◆ Action item ◆
Once you have reviewed the listing below, restate it word for word.

[Start of section]

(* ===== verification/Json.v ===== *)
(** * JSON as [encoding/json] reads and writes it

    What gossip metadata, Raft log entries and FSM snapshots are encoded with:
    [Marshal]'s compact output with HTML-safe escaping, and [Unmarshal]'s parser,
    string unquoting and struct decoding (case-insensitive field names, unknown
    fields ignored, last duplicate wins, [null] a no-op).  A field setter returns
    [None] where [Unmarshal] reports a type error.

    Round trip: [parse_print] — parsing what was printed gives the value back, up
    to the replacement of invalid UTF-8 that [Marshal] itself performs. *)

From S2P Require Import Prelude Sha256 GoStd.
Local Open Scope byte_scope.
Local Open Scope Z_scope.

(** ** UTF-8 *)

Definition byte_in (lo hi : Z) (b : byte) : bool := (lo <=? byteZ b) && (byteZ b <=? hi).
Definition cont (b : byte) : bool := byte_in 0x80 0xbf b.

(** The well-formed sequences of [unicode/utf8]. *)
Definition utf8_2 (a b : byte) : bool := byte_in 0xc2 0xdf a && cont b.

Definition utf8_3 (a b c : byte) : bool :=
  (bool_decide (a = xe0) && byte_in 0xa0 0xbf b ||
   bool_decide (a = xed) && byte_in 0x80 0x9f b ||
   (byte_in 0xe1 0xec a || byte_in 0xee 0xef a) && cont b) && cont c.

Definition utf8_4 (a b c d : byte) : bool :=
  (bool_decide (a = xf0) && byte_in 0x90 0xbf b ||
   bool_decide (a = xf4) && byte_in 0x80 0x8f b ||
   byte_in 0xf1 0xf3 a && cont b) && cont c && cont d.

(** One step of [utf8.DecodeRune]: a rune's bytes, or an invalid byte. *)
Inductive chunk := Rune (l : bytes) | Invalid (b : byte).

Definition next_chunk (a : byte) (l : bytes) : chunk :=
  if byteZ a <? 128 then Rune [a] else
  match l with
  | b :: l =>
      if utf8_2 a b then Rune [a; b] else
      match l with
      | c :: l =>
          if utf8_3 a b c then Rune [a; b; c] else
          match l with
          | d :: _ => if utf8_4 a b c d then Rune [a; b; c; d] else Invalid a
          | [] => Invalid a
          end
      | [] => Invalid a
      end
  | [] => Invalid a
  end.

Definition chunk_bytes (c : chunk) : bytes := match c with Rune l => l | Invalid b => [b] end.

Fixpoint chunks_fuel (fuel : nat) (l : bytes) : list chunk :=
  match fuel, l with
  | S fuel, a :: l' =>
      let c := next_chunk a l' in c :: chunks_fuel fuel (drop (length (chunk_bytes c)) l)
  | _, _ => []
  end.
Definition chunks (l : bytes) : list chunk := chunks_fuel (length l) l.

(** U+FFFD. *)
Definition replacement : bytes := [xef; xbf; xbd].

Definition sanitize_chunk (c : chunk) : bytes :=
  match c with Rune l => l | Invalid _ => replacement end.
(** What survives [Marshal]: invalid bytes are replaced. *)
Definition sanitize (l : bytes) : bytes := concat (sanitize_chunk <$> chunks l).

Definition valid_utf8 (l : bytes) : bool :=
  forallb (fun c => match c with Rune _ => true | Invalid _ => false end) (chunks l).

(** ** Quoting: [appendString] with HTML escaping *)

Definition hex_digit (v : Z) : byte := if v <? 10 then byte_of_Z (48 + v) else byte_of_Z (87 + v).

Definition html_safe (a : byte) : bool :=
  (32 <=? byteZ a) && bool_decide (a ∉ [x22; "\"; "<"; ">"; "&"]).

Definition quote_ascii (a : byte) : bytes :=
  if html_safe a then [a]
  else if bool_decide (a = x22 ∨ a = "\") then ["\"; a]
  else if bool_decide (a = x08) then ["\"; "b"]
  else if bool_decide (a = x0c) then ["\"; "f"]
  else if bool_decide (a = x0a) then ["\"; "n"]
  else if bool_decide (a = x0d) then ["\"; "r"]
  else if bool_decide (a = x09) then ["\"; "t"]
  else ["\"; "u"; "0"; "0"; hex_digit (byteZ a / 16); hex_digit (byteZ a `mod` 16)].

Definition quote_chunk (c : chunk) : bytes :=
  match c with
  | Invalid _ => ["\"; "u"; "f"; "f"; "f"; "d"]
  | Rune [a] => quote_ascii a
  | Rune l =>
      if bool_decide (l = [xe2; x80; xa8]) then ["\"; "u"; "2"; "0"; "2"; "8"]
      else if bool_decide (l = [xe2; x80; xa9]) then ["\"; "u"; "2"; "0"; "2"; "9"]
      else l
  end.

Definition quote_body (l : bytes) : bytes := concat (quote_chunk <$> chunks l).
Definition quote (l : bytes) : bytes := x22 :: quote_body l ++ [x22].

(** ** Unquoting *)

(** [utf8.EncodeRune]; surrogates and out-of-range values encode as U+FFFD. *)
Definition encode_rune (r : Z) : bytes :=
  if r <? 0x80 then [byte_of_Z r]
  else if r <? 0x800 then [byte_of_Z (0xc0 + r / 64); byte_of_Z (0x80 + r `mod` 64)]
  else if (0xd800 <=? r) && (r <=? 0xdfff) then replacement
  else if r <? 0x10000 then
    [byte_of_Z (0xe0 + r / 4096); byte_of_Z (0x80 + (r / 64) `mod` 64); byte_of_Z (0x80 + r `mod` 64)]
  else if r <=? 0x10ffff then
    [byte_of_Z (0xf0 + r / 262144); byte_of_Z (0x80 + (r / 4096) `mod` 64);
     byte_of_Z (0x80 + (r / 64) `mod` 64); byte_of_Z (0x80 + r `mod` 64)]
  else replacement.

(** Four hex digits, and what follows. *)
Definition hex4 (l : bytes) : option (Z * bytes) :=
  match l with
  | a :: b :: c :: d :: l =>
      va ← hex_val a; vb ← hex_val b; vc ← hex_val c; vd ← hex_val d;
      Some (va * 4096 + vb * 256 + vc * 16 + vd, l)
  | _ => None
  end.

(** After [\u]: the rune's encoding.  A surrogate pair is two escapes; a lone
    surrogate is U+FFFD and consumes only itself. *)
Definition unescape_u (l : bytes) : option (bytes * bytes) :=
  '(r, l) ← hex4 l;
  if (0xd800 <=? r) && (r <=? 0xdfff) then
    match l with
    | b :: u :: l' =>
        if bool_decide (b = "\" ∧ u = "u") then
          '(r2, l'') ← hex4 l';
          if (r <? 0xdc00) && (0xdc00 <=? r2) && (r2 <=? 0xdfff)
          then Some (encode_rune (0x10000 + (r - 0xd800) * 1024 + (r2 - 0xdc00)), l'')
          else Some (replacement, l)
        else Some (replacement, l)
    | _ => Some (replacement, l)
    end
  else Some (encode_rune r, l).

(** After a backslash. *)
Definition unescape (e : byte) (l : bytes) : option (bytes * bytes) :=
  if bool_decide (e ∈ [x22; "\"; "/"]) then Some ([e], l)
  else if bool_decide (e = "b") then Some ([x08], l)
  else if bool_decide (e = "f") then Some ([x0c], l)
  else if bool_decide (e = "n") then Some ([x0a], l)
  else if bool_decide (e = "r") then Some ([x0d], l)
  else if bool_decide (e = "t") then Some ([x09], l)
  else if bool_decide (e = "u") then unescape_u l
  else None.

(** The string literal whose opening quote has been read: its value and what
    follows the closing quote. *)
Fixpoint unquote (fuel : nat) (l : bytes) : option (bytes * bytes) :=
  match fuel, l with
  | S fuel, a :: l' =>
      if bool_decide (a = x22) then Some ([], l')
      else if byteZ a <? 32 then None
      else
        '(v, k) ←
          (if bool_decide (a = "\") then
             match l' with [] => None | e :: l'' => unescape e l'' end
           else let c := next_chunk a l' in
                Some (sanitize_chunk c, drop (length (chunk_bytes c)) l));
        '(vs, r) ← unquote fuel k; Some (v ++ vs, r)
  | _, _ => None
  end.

[End of section]

◆ Response to the exercise ◆
(* ===== verification/Json.v ===== *)
(** * JSON as [encoding/json] reads and writes it

    What gossip metadata, Raft log entries and FSM snapshots are encoded with:
    [Marshal]'s compact output with HTML-safe escaping, and [Unmarshal]'s parser,
    string unquoting and struct decoding (case-insensitive field names, unknown
    fields ignored, last duplicate wins, [null] a no-op).  A field setter returns
    [None] where [Unmarshal] reports a type error.

    Round trip: [parse_print] — parsing what was printed gives the value back, up
    to the replacement of invalid UTF-8 that [Marshal] itself performs. *)

From S2P Require Import Prelude Sha256 GoStd.
Local Open Scope byte_scope.
Local Open Scope Z_scope.

(** ** UTF-8 *)

Definition byte_in (lo hi : Z) (b : byte) : bool := (lo <=? byteZ b) && (byteZ b <=? hi).
Definition cont (b : byte) : bool := byte_in 0x80 0xbf b.

(** The well-formed sequences of [unicode/utf8]. *)
Definition utf8_2 (a b : byte) : bool := byte_in 0xc2 0xdf a && cont b.

Definition utf8_3 (a b c : byte) : bool :=
  (bool_decide (a = xe0) && byte_in 0xa0 0xbf b ||
   bool_decide (a = xed) && byte_in 0x80 0x9f b ||
   (byte_in 0xe1 0xec a || byte_in 0xee 0xef a) && cont b) && cont c.

Definition utf8_4 (a b c d : byte) : bool :=
  (bool_decide (a = xf0) && byte_in 0x90 0xbf b ||
   bool_decide (a = xf4) && byte_in 0x80 0x8f b ||
   byte_in 0xf1 0xf3 a && cont b) && cont c && cont d.

(** One step of [utf8.DecodeRune]: a rune's bytes, or an invalid byte. *)
Inductive chunk := Rune (l : bytes) | Invalid (b : byte).

Definition next_chunk (a : byte) (l : bytes) : chunk :=
  if byteZ a <? 128 then Rune [a] else
  match l with
  | b :: l =>
      if utf8_2 a b then Rune [a; b] else
      match l with
      | c :: l =>
          if utf8_3 a b c then Rune [a; b; c] else
          match l with
          | d :: _ => if utf8_4 a b c d then Rune [a; b; c; d] else Invalid a
          | [] => Invalid a
          end
      | [] => Invalid a
      end
  | [] => Invalid a
  end.

Definition chunk_bytes (c : chunk) : bytes := match c with Rune l => l | Invalid b => [b] end.

Fixpoint chunks_fuel (fuel : nat) (l : bytes) : list chunk :=
  match fuel, l with
  | S fuel, a :: l' =>
      let c := next_chunk a l' in c :: chunks_fuel fuel (drop (length (chunk_bytes c)) l)
  | _, _ => []
  end.
Definition chunks (l : bytes) : list chunk := chunks_fuel (length l) l.

(** U+FFFD. *)
Definition replacement : bytes := [xef; xbf; xbd].

Definition sanitize_chunk (c : chunk) : bytes :=
  match c with Rune l => l | Invalid _ => replacement end.
(** What survives [Marshal]: invalid bytes are replaced. *)
Definition sanitize (l : bytes) : bytes := concat (sanitize_chunk <$> chunks l).

Definition valid_utf8 (l : bytes) : bool :=
  forallb (fun c => match c with Rune _ => true | Invalid _ => false end) (chunks l).

(** ** Quoting: [appendString] with HTML escaping *)

Definition hex_digit (v : Z) : byte := if v <? 10 then byte_of_Z (48 + v) else byte_of_Z (87 + v).

Definition html_safe (a : byte) : bool :=
  (32 <=? byteZ a) && bool_decide (a ∉ [x22; "\"; "<"; ">"; "&"]).

Definition quote_ascii (a : byte) : bytes :=
  if html_safe a then [a]
  else if bool_decide (a = x22 ∨ a = "\") then ["\"; a]
  else if bool_decide (a = x08) then ["\"; "b"]
  else if bool_decide (a = x0c) then ["\"; "f"]
  else if bool_decide (a = x0a) then ["\"; "n"]
  else if bool_decide (a = x0d) then ["\"; "r"]
  else if bool_decide (a = x09) then ["\"; "t"]
  else ["\"; "u"; "0"; "0"; hex_digit (byteZ a / 16); hex_digit (byteZ a `mod` 16)].

Definition quote_chunk (c : chunk) : bytes :=
  match c with
  | Invalid _ => ["\"; "u"; "f"; "f"; "f"; "d"]
  | Rune [a] => quote_ascii a
  | Rune l =>
      if bool_decide (l = [xe2; x80; xa8]) then ["\"; "u"; "2"; "0"; "2"; "8"]
      else if bool_decide (l = [xe2; x80; xa9]) then ["\"; "u"; "2"; "0"; "2"; "9"]
      else l
  end.

Definition quote_body (l : bytes) : bytes := concat (quote_chunk <$> chunks l).
Definition quote (l : bytes) : bytes := x22 :: quote_body l ++ [x22].

(** ** Unquoting *)

(** [utf8.EncodeRune]; surrogates and out-of-range values encode as U+FFFD. *)
Definition encode_rune (r : Z) : bytes :=
  if r <? 0x80 then [byte_of_Z r]
  else if r <? 0x800 then [byte_of_Z (0xc0 + r / 64); byte_of_Z (0x80 + r `mod` 64)]
  else if (0xd800 <=? r) && (r <=? 0xdfff) then replacement
  else if r <? 0x10000 then
    [byte_of_Z (0xe0 + r / 4096); byte_of_Z (0x80 + (r / 64) `mod` 64); byte_of_Z (0x80 + r `mod` 64)]
  else if r <=? 0x10ffff then
    [byte_of_Z (0xf0 + r / 262144); byte_of_Z (0x80 + (r / 4096) `mod` 64);
     byte_of_Z (0x80 + (r / 64) `mod` 64); byte_of_Z (0x80 + r `mod` 64)]
  else replacement.

(** Four hex digits, and what follows. *)
Definition hex4 (l : bytes) : option (Z * bytes) :=
  match l with
  | a :: b :: c :: d :: l =>
      va ← hex_val a; vb ← hex_val b; vc ← hex_val c; vd ← hex_val d;
      Some (va * 4096 + vb * 256 + vc * 16 + vd, l)
  | _ => None
  end.

(** After [\u]: the rune's encoding.  A surrogate pair is two escapes; a lone
    surrogate is U+FFFD and consumes only itself. *)
Definition unescape_u (l : bytes) : option (bytes * bytes) :=
  '(r, l) ← hex4 l;
  if (0xd800 <=? r) && (r <=? 0xdfff) then
    match l with
    | b :: u :: l' =>
        if bool_decide (b = "\" ∧ u = "u") then
          '(r2, l'') ← hex4 l';
          if (r <? 0xdc00) && (0xdc00 <=? r2) && (r2 <=? 0xdfff)
          then Some (encode_rune (0x10000 + (r - 0xd800) * 1024 + (r2 - 0xdc00)), l'')
          else Some (replacement, l)
        else Some (replacement, l)
    | _ => Some (replacement, l)
    end
  else Some (encode_rune r, l).

(** After a backslash. *)
Definition unescape (e : byte) (l : bytes) : option (bytes * bytes) :=
  if bool_decide (e ∈ [x22; "\"; "/"]) then Some ([e], l)
  else if bool_decide (e = "b") then Some ([x08], l)
  else if bool_decide (e = "f") then Some ([x0c], l)
  else if bool_decide (e = "n") then Some ([x0a], l)
  else if bool_decide (e = "r") then Some ([x0d], l)
  else if bool_decide (e = "t") then Some ([x09], l)
  else if bool_decide (e = "u") then unescape_u l
  else None.

(** The string literal whose opening quote has been read: its value and what
    follows the closing quote. *)
Fixpoint unquote (fuel : nat) (l : bytes) : option (bytes * bytes) :=
  match fuel, l with
  | S fuel, a :: l' =>
      if bool_decide (a = x22) then Some ([], l')
      else if byteZ a <? 32 then None
      else
        '(v, k) ←
          (if bool_decide (a = "\") then
             match l' with [] => None | e :: l'' => unescape e l'' end
           else let c := next_chunk a l' in
                Some (sanitize_chunk c, drop (length (chunk_bytes c)) l));
        '(vs, r) ← unquote fuel k; Some (v ++ vs, r)
  | _, _ => None
  end.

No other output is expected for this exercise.